LeetCode 1225 - Report Contiguous Dates

Difficulty: 🔴 Hard
Topics: Database

Solution

Problem Understanding

The problem asks us to analyze a system that runs one task per day over a fixed period, from 2019-01-01 to 2019-12-31. Each day, the task either succeeds or fails. We are given two tables: Failed and Succeeded, each containing dates when the tasks failed or succeeded, respectively. The dates are unique within each table.

The goal is to generate a report of continuous intervals of consecutive days where the system state is the same (failed or succeeded). Each interval should be represented by its start_date, end_date, and the period_state. Intervals must be merged properly: if multiple consecutive days have the same state, they should appear as a single row.

Key points:

The range is strictly limited to 2019. Any date outside this range must be ignored.
Each day has exactly one outcome (either failed or succeeded).
The tables may include dates outside 2019, which must be filtered out.
We need to identify continuous sequences of the same outcome and report them as a single interval.

Important edge cases:

A day with no record in either table: according to the problem statement, every task is either in Failed or Succeeded tables, so there are no missing days.
Intervals that start or end at the boundaries 2019-01-01 or 2019-12-31.
Single-day intervals.

Approaches

Brute Force

A naive solution would generate every date from 2019-01-01 to 2019-12-31 and check each date against the Failed and Succeeded tables. For each date, we would assign a state and then iterate over the sequence to merge consecutive days with the same state into intervals.

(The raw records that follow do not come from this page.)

(** Draining a node with peers ends and keeps the table consistent. The [i]-th
    slot of the node goes to the peer whose turn it is if its keys could be
    moved there, and otherwise stays with the node; in both cases it is no
    longer migrating. The slots of other nodes are left alone, so a drain in
    which every slot could be moved leaves the node without slots. *)
Theorem DrainSlots_hands_over drain c :
  slots_wf (c_slots c) → nd_ID (c_self c) ≠ "" → drain_peers c ≠ [] →
  let mine := GetNodeSlots (c_slots c) (nd_ID (c_self c)) in
  let peers := drain_peers c in
  ∃ c', DrainSlots true drain c = Some (true, c') ∧ slots_wf (c_slots c') ∧
    (∀ slot, valid_slot slot → slot ∉ mine → slot_at (c_slots c') slot = slot_at (c_slots c) slot) ∧
    (∀ i slot info, mine !! i = Some slot → slot_at (c_slots c) slot = Some info →
       ∃ target, peers !! (i mod length peers)%nat = Some target ∧ nd_ID target ≠ nd_ID (c_self c) ∧
         slot_at (c_slots c') slot = Some (drained (drain slot (Node_Addr target)) (nd_ID target) info)).
Proof. apply DrainSlots_spec. Qed.
End draining.

(** ** On a concrete cluster *)

Section witnesses.
#[local] Instance ranges {K A} `{Countable K} : GoRange K A := listed_range.

Let peer (id : string) (port : Z) : GossipNode :=
  mkNode id "10.0.0.1" port (port + 10000) NodeRoleMaster "" NodeStateConnected 0 0 ∅ (mkLoad 0 0 []).

Let gossip (self : string) : Gossip := mkGossip self {["a" := peer "a" 1; "b" := peer "b" 2]} ∅ 5.

Let node (self : string) (sm : SlotManager) : Cluster :=
  mkCluster (mkSelf self "10.0.0.1" 1 2 NodeRoleMaster "" NodeStateConnected) sm (gossip self) ClusterStateOK
    (NewManager None) 5 0 ∅.

Let row : SlotInfo := mkSlot SlotStateNormal "a" "a" [mkReplica "b" 0 true; mkReplica "c" 9 true] 3 0 "" "".

Lemma gossip_ids self i m : g_nodes (gossip self) !! i = Some m → gn_ID m = i.
Proof.
  unfold gossip. cbn [g_nodes]. intros [[<- <-]|[_ [<- <-]%lookup_singleton_Some]]%lookup_insert_Some; done.
Qed.

Lemma key_slot : KeySlot "k68586" = 7.
Proof. vm_compute. reflexivity. Qed.

Lemma routing_agrees_witness :
  Route (Some (node "b" demo3)) "k68586" false = mkRoute false (Some (mkRedirect RedirectMoved 7 "10.0.0.1:1")) false 7 ∧
  CanAcceptWrite (node "b" demo3) "k68586" = false.
Proof.
  rewrite <-key_slot.
  exact (routing_agrees (node "b" demo3) "k68586" false row (peer "a" 1) demo3_wf
    (eq_trans (f_equal (slot_at demo3) key_slot) (proj2 (proj2 (proj2 (proj2 demo_steps))))) eq_refl ltac:(done) eq_refl).
Defined.

Let exporting : SlotManager := default NewSlotManager (SetExporting demo3 7 "b").
Let importing : SlotManager := default NewSlotManager (SetImporting demo3 7 "a").

Lemma importing_wf : slots_wf importing.
Proof.
  unfold importing. destruct (SetImporting demo3 7 "a") as [sm|] eqn:E; [|apply NewSlotManager_wf].
  cbn [default]. apply (slot_op_keeps demo3 sm demo3_wf). eapply op_importing; [|exact E]. unfold is_u16. lia.
Qed.

Lemma migrating_slot_refuses_writes_witness :
  Route (Some (node "a" exporting)) "k68586" false = mkRoute false (Some (mkRedirect RedirectAsk 7 "10.0.0.1:2")) false 7 ∧
  Route (Some (node "b" importing)) "k68586" true = mkRoute true None false 7 ∧
  CanAcceptWrite (node "b" importing) "k68586" = false.
Proof.
  rewrite <-key_slot.
  destruct (migrating_slot_refuses_writes (node "a" exporting) (node "b" importing) "k68586"
    (mkSlot SlotStateExporting "a" "a" [mkReplica "b" 0 true; mkReplica "c" 9 true] 3 0 "" "b")
    (mkSlot SlotStateImporting "a" "a" [mkReplica "b" 0 true; mkReplica "c" 9 true] 3 0 "a" "") (peer "b" 2) (peer "a" 1)
    importing_wf ltac:(done) (gossip_ids "a")) as (H1 & H2 & H3 & _);
    [rewrite key_slot; vm_compute; reflexivity|reflexivity|discriminate|reflexivity|reflexivity|discriminate|reflexivity
    |rewrite key_slot; vm_compute; reflexivity|reflexivity..|].
  split_and!; [exact (H1 false)|exact H2|exact H3].
Defined.

Lemma FailoverToMaster_takes_over_witness :
  ∃ c', FailoverToMaster (node "b" demo3) "a" = Some (c', [7]) ∧ GetSlotNode (c_slots c') 7 = "b" ∧
    GetSlotConfigEpoch (c_slots c') 7 = 6.
Proof.
  destruct (FailoverToMaster_takes_over (node "b" demo3) "a") as (c' & E & _ & _ & _ & A); [apply demo3_wf|done|cbn; lia|].
  exists c'. specialize (A 7 row valid_7 (proj2 (proj2 (proj2 (proj2 demo_steps))))).
  split_and!; [exact E| |]; unfold GetSlotNode, GetSlotConfigEpoch; by rewrite (info_valid _ _ valid_7), A.
Defined.

Lemma DrainSlots_hands_over_witness :
  ∃ c', DrainSlots true (λ _ _, true) (node "a" demo3) = Some (true, c') ∧ GetSlotNode (c_slots c') 7 = "b".
Proof.
  destruct (DrainSlots_hands_over (λ _ _, true) (node "a" demo3)) as (c' & E & _ & _ & A).
  - apply demo3_wf.
  - done.
  - vm_compute. discriminate.
  - destruct (A 0%nat 7 row) as (target & Ht & _ & At); [vm_compute; reflexivity|apply demo_steps|].
    exists c'. split; [exact E|]. unfold GetSlotNode. rewrite (info_valid _ _ valid_7), At. cbn.
    vm_compute in Ht. by injection Ht as <-.
Defined.
End witnesses.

While correct, this approach has two main issues. First, generating and checking each date individually can be inefficient if implemented naively in SQL with subqueries. Second, merging consecutive dates manually in SQL requires either a correlated subquery or procedural logic, which is cumbersome and slow.

Optimal Approach

The key insight is to treat consecutive dates as a grouped sequence where the difference between the date and a sequential row number is constant. This technique, often called the "gaps and islands" problem, allows us to identify continuous sequences efficiently.

Steps for the optimal approach:

Filter both Failed and Succeeded tables to only include dates in 2019.
Union the tables into a single table with columns date and period_state.
Assign a row number to each row ordered by date.
Compute a "group identifier" by subtracting the row number (or using date arithmetic) from the date. Consecutive dates of the same state will share the same identifier.
Group by the state and the group identifier to find the start and end date of each interval.
Order the result by start_date.

This approach avoids iterating over each date explicitly and uses SQL set operations efficiently.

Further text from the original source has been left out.